> WHAT YOU ARE ASKED TO DO
Only these lines are needed: the first line of the entries below through the line with "Definition Sigma1 : Z := 0x30.", each returned exactly.

[Collected data entries]
* * *

(* ===== verification/Pase.v ===== *)
(** * Passcode-authenticated sessions (src/protocols/session/)

    [SessionProtocol] opens a [PaseSession] for every exchange that starts with a
    parameter request, and a shell command opens one as client.  A handler that
    awaits is cut at its [await]s: what follows is a pending job, and jobs of
    several handlers may resume in any order.  An exception of an [async] handler
    is a rejection, not an exception of the caller.

    The constants are those of SessionProtocolConst.js; [StatusReport] is in
    StatusReport.js. *)
From S2P Require Import Prelude JsNumber JsString TlvType TlvWriter TlvReader TlvParser Aead.
From S2P Require Import JsValue Message Runtime SessionCryptoContext Session SessionManager.
From S2P Require Import Exchange ExchangeManager Spake.

(** ** Constants *)

Definition PROTOCOL_ID : Z := 0x0000.
Definition Command_MrpStandaloneAck : Z := 0x10.
Definition Command_StatusReport : Z := 0x40.
Definition ParamRequest : Z := 0x20.
Definition ParamResponse : Z := 0x21.
Definition Pake1 : Z := 0x22.
Definition Pake2 : Z := 0x23.
Definition Pake3 : Z := 0x24.
Definition PakeError : Z := 0x2F.
Definition Sigma1 : Z := 0x30.

Definition SESSION_ESTABLISHMENT_SUCCESS : Z := 0x0000.
Definition GeneralCode_SUCCESS : Z := 0.

Definition RESPONSE_TIMEOUT : Z := 10000.
Definition PBKDF_ITERATIONS_MIN : Z := 1000.
Definition DEFAULT_PINCODE : Z := 20202021.
Definition PASE_CONTEXT_SALT : buffer := buf_str "CHIP PAKE V1 Commissioning".

(** [PaseSession.State] and [PaseSession.Role] *)
Inductive pase_state : Type :=
  | IDLE | AWAIT_PBKDF_PARAM_RSP | AWAIT_PAKE1 | AWAIT_PAKE2 | AWAIT_PAKE3.

Inductive pase_role : Type := INITIATOR | RESPONDER.

#[export] Instance pase_state_eq_dec : EqDecision pase_state.
Proof. solve_decision. Defined.

(** ** Message templates

    The objects the [TemplateMsg...] functions return; an absent parameter is
    [undefined]. *)

Definition TemplateMsgPasePbkdfParamRequest
    (initiatorRandom initiatorSessionId passcodeId hasPbkdfParameters
     sleepyIdleInterval sleepyActiveInterval : json) : json :=
  struct_of
    [field 1 "Buffer" initiatorRandom; field 2 "uint16" initiatorSessionId;
     field 3 "uint16" passcodeId; field 4 "boolean" hasPbkdfParameters;
     field 5 "struct" (JArr [field 1 "uint32" sleepyIdleInterval;
                             field 2 "uint32" sleepyActiveInterval])].

Definition MapMsgPasePbkdfParamRequest : gmap Z string :=
  list_to_map [(1, "initiatorRandom"); (2, "initiatorSessionId"); (3, "passcodeId");
               (4, "hasPbkdfParameters"); (5, "initiatorSedParameters")]%string.

Definition TemplateMsgPasePbkdfParamResponse
    (initiatorRandom responderRandom responderSessionId iterations salt : json) : json :=
  struct_of
    [field 1 "Buffer" initiatorRandom; field 2 "Buffer" responderRandom;
     field 3 "uint16" responderSessionId;
     field 4 "struct" (JArr [field 1 "uint16" iterations; field 2 "Buffer" salt])].

Definition MapMsgPasePbkdfParamResponse : gmap Z string :=
  list_to_map [(1, "initiatorRandom"); (2, "responderRandom"); (3, "responderSessionId");
               (4, "pbkdfParameters")]%string.

Definition TemplateMsgPasePake1 (pA : json) : json := struct_of [field 1 "Buffer" pA].
Definition TemplateMsgPasePake2 (pB cB : json) : json :=
  struct_of [field 1 "Buffer" pB; field 2 "Buffer" cB].
Definition TemplateMsgPasePake3 (cA : json) : json := struct_of [field 1 "Buffer" cA].

(** A message of this protocol: [new Message()], the protocol id, the opcode and
    the payload. *)
Definition protocol_message (opcode : Z) (payload : buffer) : outcome Message :=
  msg ← set_ProtocolId PROTOCOL_ID (Message_new None None None);
  msg ← set_ProtocolOpcode opcode msg;
  Ret (set_AppPayload payload msg).

(** [StatusReport.sendStatus]: all three fields are written at offset 0. *)
Definition status_payload (generalCode protocolId protocolCode : Z)
    (protocolData : option buffer) : outcome buffer :=
  let payload := alloc 8 in
  payload ← write_uint_le 2 generalCode payload 0;
  payload ← write_uint_le 4 protocolId payload 0;
  payload ← write_uint_le 2 protocolCode payload 0;
  Ret (match protocolData with Some d => payload ++ d | None => payload end).

Section pase.
Context `{Aead} `{Kdf} `{Spake}.

(** ** The session object *)

Record PaseSession : Type := Pase {
  ps_exchange : nat;
  _state : pase_state;
  _stateTimeout : option nat;
  _paramPaircode : Z;
  _paramIterations : json;
  _paramSalt : json;
  _paramSaltHex : jsstr;
  _localRole : pase_role;
  _initiatorRandom : json;
  _initiatorSessionId : json;
  _passcodeId : json;
  _responderRandom : json;
  _responderSessionId : json;
  _pA : json;
  _pB : json;
  _cA : json;
  _cB : json;
  _pbkdfRequest : option buffer;
  _pbkdfResponse : option buffer;
  _spake2 : option buffer;
  _spakeContext : option buffer;
  _spakeVerifier : option spake_verifier;
  _spakeServer : option spake_server;
  _spakeClient : option spake_client;
  secret : option spake_secret }.
(* ===== verification/PaseTheorems.v ===== *)
(** * Theorems about PASE

    Agreement of the two ends of a handshake; what a session is created from; the
    invariant of the states and timers; what the client leaves unchecked. *)
From S2P Require Import Prelude JsNumber JsString JsValue TlvType TlvCodec TlvWriter TlvReader TlvElement.
From S2P Require Import TlvParser TlvWire Aead MsgCodec Message Runtime SessionCryptoContext Session.
From S2P Require Import SessionManager Exchange ExchangeManager MessagingFacts MessagingTheorems.
From S2P Require Import Spake Pase PaseFacts PaseInvariant.

(** ** A handshake *)

Section handshake.
Context `{HA : Aead} `{HK : Kdf} `{HP : Spake}.

(** [m] carries the payload that the session object [p] of [w] has sent. *)
Definition carries (w : PaseWorld) (p : nat) (payload : PaseSession → outcome buffer)
    (m : Message) : Prop :=
  ∃ s b, pases w !! p = Some s ∧ payload s = Ret b ∧ AppPayload m = Ret b.

Definition request_payload (s : PaseSession) : outcome buffer :=
  from_option Ret (Throw TypeError) (_pbkdfRequest s).
Definition response_payload (s : PaseSession) : outcome buffer :=
  from_option Ret (Throw TypeError) (_pbkdfResponse s).
Definition pake1_payload (s : PaseSession) : outcome buffer :=
  encode_new (TemplateMsgPasePake1 (_pA s)).
Definition pake2_payload (s : PaseSession) : outcome buffer :=
  encode_new (TemplateMsgPasePake2 (_pB s) (_cB s)).
Definition pake3_payload (s : PaseSession) : outcome buffer :=
  encode_new (TemplateMsgPasePake3 (_cA s)).

(** A handshake between [p] of node [c] and [q] of node [s] over a network that
    delivers what is sent, up to the last message [m5]: the client ends in [c'],
    the responder waits for [m5] in [s'].  Receiving a message changes the message
    layer first ([em1] to [em3] are what it becomes). *)
Inductive handshake (p q : nat) (c s c' s' : PaseWorld) (m5 : Message) : Prop :=
  | Handshake (m1 m2 m3 m4 : Message) (c1 c2 c3 c4 c5 s1 s2 s3 s4 : PaseWorld)
      (a0 a1 seedA b0 b1 seedB : buffer) (em1 em2 em3 : ExchangeManager)
      (Hc1 : sendPbkdfParamRequest p c = (c1, Ret tt)) (Hm1 : carries c1 p request_payload m1)
      (Hs1 : onPbkdfParamRequest q m1 s = (s1, Ret tt)) (Hm2 : carries s1 q response_payload m2)
      (Hc2 : onPbkdfParamResponse p m2 (set_em em1 c1) = (c2, Ret tt))
      (Hc3 : resumes a0 c2 c3) (Hc4 : resumes a1 c3 c4) (Hc5 : resumes seedA c4 c5)
      (Hm3 : carries c5 p pake1_payload m3)
      (Hs2 : onPake1 q m3 (set_em em2 s1) = (s2, Ret tt))
      (Hs3 : resumes b0 s2 s3) (Hs4 : resumes b1 s3 s4) (Hs5 : resumes seedB s4 s')
      (Hm4 : carries s' q pake2_payload m4)
      (Hc6 : onPake2 p m4 (set_em em3 c5) = (c', Ret tt)) (Hm5 : carries c' p pake3_payload m5).

(** The parameters of a responder that a client can follow. *)
Definition responder_ready (s : PaseSession) : Prop :=
  _state s = IDLE ∧
  (∃ z, _paramIterations s = number z ∧ 0 <= z < 65536) ∧
  ∃ salt, _paramSalt s = JStr salt ∧ _paramSaltHex s = hex_encode (utf8_encode salt) ∧
          blen (utf8_encode salt) <= UINT32_MAX.

(** Reads a field of a session object written by setters. *)
Ltac payload_field :=
  unfold request_payload, response_payload, pake1_payload, pake2_payload, pake3_payload; cbn;
  reflexivity.

Lemma carries_is_pase w p payload m s :
  carries w p payload m → is_pase p s w →
  (∀ t, payload (set_stateTimeout t s) = payload s) →
  ∃ b, payload s = Ret b ∧ AppPayload m = Ret b.
Proof.
  intros (s0 & b & Hs0 & Hb & Hm) (t & Ht) Hp. exists b. split; [|done].
  rewrite Hs0 in Ht. injection Ht as ->. by rewrite <- (Hp t).
Qed.
(* ===== verification/ImCommand.v ===== *)
(** * Interaction Model: answering commands

    The sending half of ImCommandMixin.js: what the clusters call to answer a
    command.  The state is the exchange manager, and an answer goes out on the
    exchange the command came in on. *)
From S2P Require Import Prelude JsNumber JsString JsValue TlvType TlvWriter Aead Message.
From S2P Require Import Session SessionManager Exchange ExchangeManager ImConst.

(** [new Message()] with the protocol id, the opcode and the payload. *)
Definition im_message (opcode : Z) (payload : buffer) : outcome Message :=
  msg ← set_ProtocolId IM_PROTOCOL_ID (Message_new None None None);
  msg ← set_ProtocolOpcode opcode msg;
  Ret (set_AppPayload payload msg).

(** The frame both response templates share: one entry of an InvokeResponseMessage. *)
Definition invoke_response (suppressResponse : json) (t : Z) (ib : list json) : json :=
  struct_of
    [field InvokeResponse_SuppressResponse "boolean" suppressResponse;
     field InvokeResponse_CommandResponses "array" (JArr [struct_of [field t "struct" (JArr ib)]]);
     field ImRevision "uint8" (number IM_VERSION)].

(** [TemplateMsgCommandResponseStatus(params)]: it reads [params.supressedResponse],
    which no caller sets. *)
Definition TemplateMsgCommandResponseStatus (supressedResponse : json) (commandPath : CommandPath)
    (commandStatus : json) : json :=
  invoke_response supressedResponse InvokeResponseIB_Status
    [CommandPath_template commandPath CommandStatusIB_Path;
     field CommandStatusIB_Status "struct"
       (JArr [JObj (Entry (Some StatusIB_Status) None None commandStatus None)])].

(** [TemplateMsgCommandResponseData(params)] *)
Definition TemplateMsgCommandResponseData (suppressResponse : json) (commandPath : CommandPath)
    (commandData : list json) : json :=
  invoke_response suppressResponse InvokeResponseIB_Data
    [CommandPath_template commandPath CommandDataIB_Path;
     field CommandDataIB_Data "struct" (JArr commandData)].

Section crypto.
Context `{Aead}.

(** A message of this protocol on an exchange. *)
Definition im_send (exchange : nat) (opcode : Z) (payload : buffer) : js ExchangeManager unit :=
  msg ← js_lift (im_message opcode payload);
  send_on exchange msg.

(** [sendInvokeCommandResponseRaw(exchange, commandPayload)] *)
Definition sendInvokeCommandResponseRaw (exchange : nat) (commandPayload : buffer)
    : js ExchangeManager unit :=
  im_send exchange CommandResponse commandPayload.

(** Encode, print for the trace, send. *)
Definition send_response (exchange : nat) (j : json) : js ExchangeManager unit :=
  payload ← js_lift (encode_new j);
  _ ← js_lift (stringify j);
  sendInvokeCommandResponseRaw exchange payload.

(** [sendInvokeCommandResponseStatus(exchange, commandPath, statusCode)] *)
Definition sendInvokeCommandResponseStatus (exchange : nat) (commandPath : CommandPath)
    (statusCode : Z) : js ExchangeManager unit :=
  send_response exchange
    (TemplateMsgCommandResponseStatus JUndef commandPath (number statusCode)).

(** [sendInvokeCommandResponseData(exchange, commandPath, commandData)] *)
Definition sendInvokeCommandResponseData (exchange : nat) (commandPath : CommandPath)
    (commandData : list json) : js ExchangeManager unit :=
  send_response exchange (TemplateMsgCommandResponseData (JBool false) commandPath commandData).
End crypto.
Definition toy_subject (c : toy_certificate) : jsstr :=
  match c with
  | inl p => match p_subject _ _ _ p with NameText s => s | NameJson _ => [] end
  | inr p => sp_name _ p
  end.

#[export] Instance toy_x509 : X509 := {|
  public_key := json;
  private_key := unit;
  extension := toy_extension;
  certificate := toy_certificate;
  Version_v3 := 2;
  generateKey seed := Ret (JBuf seed, tt);
  importKey raw := match raw with JBuf _ => Ret raw | _ => Throw TypeError end;
  exportKey_spki k := match k with JBuf b => Ret b | _ => Throw TypeError end;
  BasicConstraintsExtension isCa pathLength _ := Ret (ToyBasicConstraints isCa pathLength);
  KeyUsagesExtension usages _ := Ret (ToyKeyUsages usages);
  ExtendedKeyUsageExtension usages _ := Ret (ToyExtendedKeyUsage usages);
  SubjectKeyIdentifierExtension id := Ret (ToySubjectKeyIdentifier id);
  AuthorityKeyIdentifierExtension id := Ret (ToyAuthorityKeyIdentifier id);
  X509_create p _ := Ret (inl p);
  X509_createSelfSigned p _ := Ret (inr p);
  X509_fromPem _ := Throw OutOfModel;
  logged_fields _ := Ret tt;
  subject := toy_subject |}.
(* ===== verification/ClusterServers.v ===== *)
(** * The clusters: command handlers

    [onCommand] and the handlers of the four cluster classes (src/clusters/).  A
    handler gets the exchange of the message ([msg.Exchange]), the message and the
    command path, and reads the command's data again from the message.  A handler
    writes the id of the response into the path it was given; the path is not used
    after it, so it is passed as a value.

    [sendCsrResponse] is asynchronous: what follows its [await] is a pending job.
    [proccessNoc] is too, but its awaits are followed by nothing but logging. *)
From S2P Require Import Prelude JsNumber JsString JsValue TlvType TlvWriter TlvReader Aead Message.
From S2P Require Import Runtime SessionCryptoContext Session SessionManager Exchange ExchangeManager.
From S2P Require Import ImConst ImCommand Clusters ExampleCerts Ecdsa Certificate.
Import ClusterGeneralCommissioningServer ClusterOperationalCredentialsServer.

(** The local variables of [sendCsrResponse] at its [await]. *)
Record csr_job : Type := CsrJob {
  cj_exchange : nat;
  cj_path : CommandPath;
  cj_nonce : json;
  cj_privateKey : buffer }.

(** The exchange manager, [theNode.Store.DaPrivateKey], the jobs that wait for a
    signing request, and the exceptions of asynchronous functions. *)
Record ImWorld : Type := IMW {
  im_em : ExchangeManager;
  DaPrivateKey : option jsstr;
  csr_jobs : list csr_job;
  im_rejections : list js_error }.

Definition set_im_em (m : ExchangeManager) (w : ImWorld) : ImWorld :=
  IMW m (DaPrivateKey w) (csr_jobs w) (im_rejections w).
Definition set_csr_jobs (l : list csr_job) (w : ImWorld) : ImWorld :=
  IMW (im_em w) (DaPrivateKey w) l (im_rejections w).
Definition set_im_rejections (l : list js_error) (w : ImWorld) : ImWorld :=
  IMW (im_em w) (DaPrivateKey w) (csr_jobs w) l.

Definition in_exchanges {A} (m : js ExchangeManager A) : js ImWorld A := zoom im_em set_im_em m.

Definition im_async (m : js ImWorld unit) : js ImWorld unit := λ w,
  match m w with
  | (w', Ret _) => (w', Ret tt)
  | (w', Throw e) => (set_im_rejections (im_rejections w' ++ [e]) w', Ret tt)
  end.

(** [new TlvReader().decode(msg.AppPayload).Json] *)
Definition received_json (msg : Message) : outcome json :=
  payload ← AppPayload msg; decode_json payload.

(** [result[0].value[2].value[0].value[1].value] *)
Definition command_data (result : json) : outcome json :=
  commands ← field_value result 2;
  command ← js_index commands 0;
  parts ← js_value command;
  data ← js_index parts 1;
  js_value data.

(** [v[i].value] *)
Definition argument (v : json) (i : nat) : outcome json := e ← js_index v i; js_value e.

(** [exchange.Session.AttestationChallenge] *)
Definition attestation_challenge (exchange : nat) : js ExchangeManager buffer :=
  e ← get_exchange exchange;
  s ← in_sessions (get_session (ex_session e));
  js_lift (match cryptoContext s with
           | Some c => from_option Ret (Throw TypeError) (AttestationChallenge c)
           | None => Throw TypeError
           end).

Section crypto.
Context `{Aead} `{Kdf} `{Ecdsa} `{X509}.

(** [this._imManager.sendInvokeCommandResponseData(...)] with the response's id. *)
Definition respond (exchange : nat) (path : CommandPath) (command : Z) (data : list json)
    : js ImWorld unit :=
  in_exchanges (sendInvokeCommandResponseData exchange (set_CommandId (number command) path) data).

Definition respond_status (exchange : nat) (path : CommandPath) : js ImWorld unit :=
  in_exchanges (sendInvokeCommandResponseStatus exchange path 0).

(** ** ClusterBasicServer *)

(** [onMfgSpecificPing(msg, commandPath)]: [exchange] is not bound. *)
Definition onMfgSpecificPing (path : CommandPath) : js ImWorld unit := js_throw ReferenceError.

Definition Basic_onCommand (path : CommandPath) : js ImWorld unit :=
  if is_number (CommandId path) 0 then onMfgSpecificPing path else mret tt.

(** ** ClusterGeneralCommissioningServer *)

Definition sendArmFailSafeResponse (exchange : nat) (path : CommandPath) : js ImWorld unit :=
  respond exchange path 1 (TemplateCommandArmFailSafeResponse (number 0) (JStr [])).

Definition sendSetRegulatoryConfigResponse (exchange : nat) (path : CommandPath)
    : js ImWorld unit :=
  respond exchange path 3 (TemplateCommandSetRegulatoryConfigResponse (number 0) (JStr [])).

Definition sendCommissioningCompleteResponse (exchange : nat) (path : CommandPath)
    : js ImWorld unit := respond_status exchange path.

(** [onArmFailSafe], [onSetRegulatoryConfig], [onCommissioningComplete]: they answer,
    whatever the command's data. *)
Definition onArmFailSafe := sendArmFailSafeResponse.
Definition onSetRegulatoryConfig := sendSetRegulatoryConfigResponse.
Definition onCommissioningComplete := sendCommissioningCompleteResponse.

Definition GeneralCommissioning_onCommand (exchange : nat) (path : CommandPath)
    : js ImWorld unit :=
  if is_number (CommandId path) 0 then onArmFailSafe exchange path
  else if is_number (CommandId path) 2 then onSetRegulatoryConfig exchange path
  else if is_number (CommandId path) 4 then onCommissioningComplete exchange path
  else mret tt.

(** ** ClusterNetworkCommissioningServer

    The cases of the [switch] name [ClusterGeneralCommissioningServer], which the
    file does not import, so evaluating the first one throws; its handlers, which
    use an unbound [exchange], are never reached. *)
Definition onScanNetworks (path : CommandPath) : js ImWorld unit := js_throw ReferenceError.
Definition onScanNetworkResponse (path : CommandPath) : js ImWorld unit := js_throw ReferenceError.
Definition onAddOrUpdateWiFiNetwork (path : CommandPath) : js ImWorld unit :=
  js_throw ReferenceError.

Definition NetworkCommissioning_onCommand (path : CommandPath) : js ImWorld unit :=
  js_throw ReferenceError.

(** ** ClusterOperationalCredentialsServer *)

Definition sendCertificateChainResponse (exchange : nat) (path : CommandPath)
    (certificate : buffer) : js ImWorld unit :=
  respond exchange path 3 (TemplateCommandCertificateChainResponse (JBuf certificate)).

Definition onCertificateChainRequest (exchange : nat) (msg : Message) (path : CommandPath)
    : js ImWorld unit :=
  result ← js_lift (received_json msg);
  _ ← js_lift (stringify result);
  data ← js_lift (command_data result);
  certificateType ← js_lift (argument data 0);
  pai ← js_lift (equals_number certificateType 2);
  sendCertificateChainResponse exchange path
    (if pai : bool then TEST_PAI_CERTIFICATE else TEST_DAC_CERTIFICATE).

(** [sendAttestationResponse(exchange, commandPath, attestationNonce)]: the signature
    covers the elements and the session's attestation challenge. *)
Definition sendAttestationResponse (exchange : nat) (path : CommandPath) (nonce : json)
    : js ImWorld unit :=
  elements ← js_lift (encode_new
    (TemplateAttestationElements (JBuf TEST_CERTIFICATION_DECLARATION) nonce (number 0)));
  challenge ← in_exchanges (attestation_challenge exchange);
  signature ← js_lift (Sign (elements ++ challenge) TEST_DAC_PRIVKEY);
  respond exchange path 1 (TemplateCommandAttestationResponse (JBuf elements) (JBuf signature)).

Definition onAttestationRequest (exchange : nat) (msg : Message) (path : CommandPath)
    : js ImWorld unit :=
  result ← js_lift (received_json msg);
  data ← js_lift (command_data result);
  nonce ← js_lift (argument data 0);
  _ ← js_lift (js_toString_hex nonce);
  sendAttestationResponse exchange path nonce.

(** [sendCsrResponse(exchange, commandPath, csrNonce)], up to the [await]: a key
    pair is generated and the signing request is asked for. *)
Definition sendCsrResponse (exchange : nat) (path : CommandPath) (csrNonce : json)
    : js ImWorld unit :=
  seed ← in_exchanges (in_sessions (zoom sm_runtime set_sm_runtime (Random 32)));
  js_modify (λ w, set_csr_jobs (csr_jobs w ++ [CsrJob exchange path csrNonce (GenerateKeyPair seed).1]) w).

(** ... and behind it, once the request [csr] is there. *)
Definition csr_ready (j : csr_job) (csr : buffer) : js ImWorld unit :=
  let csrBuffer := hex_decode (hex_encode csr) in
  elements ← js_lift (encode_new (TemplateNocsrElements (JBuf csrBuffer) (cj_nonce j)));
  challenge ← in_exchanges (attestation_challenge (cj_exchange j));
  w ← js_get;
  key ← js_lift (from_option Ret (Throw TypeError) (DaPrivateKey w));
  signature ← js_lift (Sign (elements ++ challenge) (hex_decode key));
  respond (cj_exchange j) (cj_path j) 5
    (TemplateCommandCsrResponse (JBuf elements) (JBuf signature)).

(** The [i]-th waiting job resumes. *)
Definition resume_csr (i : nat) (seed : buffer) : js ImWorld unit :=
  w ← js_get;
  match csr_jobs w !! i with
  | None => mret tt
  | Some j =>
      js_put (set_csr_jobs (delete i (csr_jobs w)) w) ;;
      im_async (csr ← js_lift (ec_csr (cj_privateKey j) seed); csr_ready j csr)
  end.

Definition onCsrRequest (exchange : nat) (msg : Message) (path : CommandPath) : js ImWorld unit :=
  result ← js_lift (received_json msg);
  data ← js_lift (command_data result);
  csrNonce ← js_lift (argument data 0);
  im_async (sendCsrResponse exchange path csrNonce).

Definition onAddTrustedRootCertificate (exchange : nat) (msg : Message) (path : CommandPath)
    : js ImWorld unit :=
  result ← js_lift (received_json msg);
  data ← js_lift (command_data result);
  rootCaTlv ← js_lift (argument data 0);
  respond_status exchange path.

Definition sendNocResponse (exchange : nat) (path : CommandPath) (statusCode fabricIndex : Z)
    : js ImWorld unit :=
  respond exchange path 8 (TemplateCommandNocResponse (number statusCode) (number fabricIndex)).

(** [proccessNoc(nocTlv)], which logs the certificate.  What is no Buffer has no
    octets to read, or none that [readUInt8] is a method of: it is a TypeError. *)
Definition proccessNoc (nocTlv : json) : outcome unit :=
  match nocTlv with
  | JBuf tlv => noc ← CertificateTlv.certificate_of_tlv tlv; logged_fields noc
  | _ => Throw TypeError
  end.

(** [processRootCa(rootCaTlv)], which nothing calls: [CertificateTlv] has no method
    [toPem]. *)
Definition processRootCa (rootCaTlv : json) : outcome unit :=
  _ ← js_toString_hex rootCaTlv;
  match rootCaTlv with
  | JBuf tlv => cert ← CertificateTlv.certificate_of_tlv tlv; Throw TypeError
  | _ => Throw TypeError
  end.

(** [onAddNoc(msg, commandPath)]: the admin vendor id is read from index 3, as the
    admin subject is. *)
Definition onAddNoc (exchange : nat) (msg : Message) (path : CommandPath) : js ImWorld unit :=
  result ← js_lift (received_json msg);
  data ← js_lift (command_data result);
  nocTlv ← js_lift (argument data 0);
  icac ← js_lift (argument data 1);
  ipk ← js_lift (argument data 2);
  adminSubjectId ← js_lift (argument data 3);
  adminVendorId ← js_lift (argument data 3);
  _ ← js_lift (js_toString_hex nocTlv);
  sendNocResponse exchange path 0 1 ;;
  im_async (js_lift (proccessNoc nocTlv)).

Definition OperationalCredentials_onCommand (exchange : nat) (msg : Message)
    (path : CommandPath) : js ImWorld unit :=
  if is_number (CommandId path) 0 then onAttestationRequest exchange msg path
  else if is_number (CommandId path) 2 then onCertificateChainRequest exchange msg path
  else if is_number (CommandId path) 4 then onCsrRequest exchange msg path
  else if is_number (CommandId path) 11 then onAddTrustedRootCertificate exchange msg path
  else if is_number (CommandId path) 6 then onAddNoc exchange msg path
  else mret tt.
End crypto.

* * *

> EXPECTED ANSWER
(* ===== verification/Pase.v ===== *)
(** * Passcode-authenticated sessions (src/protocols/session/)

    [SessionProtocol] opens a [PaseSession] for every exchange that starts with a
    parameter request, and a shell command opens one as client.  A handler that
    awaits is cut at its [await]s: what follows is a pending job, and jobs of
    several handlers may resume in any order.  An exception of an [async] handler
    is a rejection, not an exception of the caller.

    The constants are those of SessionProtocolConst.js; [StatusReport] is in
    StatusReport.js. *)
From S2P Require Import Prelude JsNumber JsString TlvType TlvWriter TlvReader TlvParser Aead.
From S2P Require Import JsValue Message Runtime SessionCryptoContext Session SessionManager.
From S2P Require Import Exchange ExchangeManager Spake.

(** ** Constants *)

Definition PROTOCOL_ID : Z := 0x0000.
Definition Command_MrpStandaloneAck : Z := 0x10.
Definition Command_StatusReport : Z := 0x40.
Definition ParamRequest : Z := 0x20.
Definition ParamResponse : Z := 0x21.
Definition Pake1 : Z := 0x22.
Definition Pake2 : Z := 0x23.
Definition Pake3 : Z := 0x24.
Definition PakeError : Z := 0x2F.
Definition Sigma1 : Z := 0x30.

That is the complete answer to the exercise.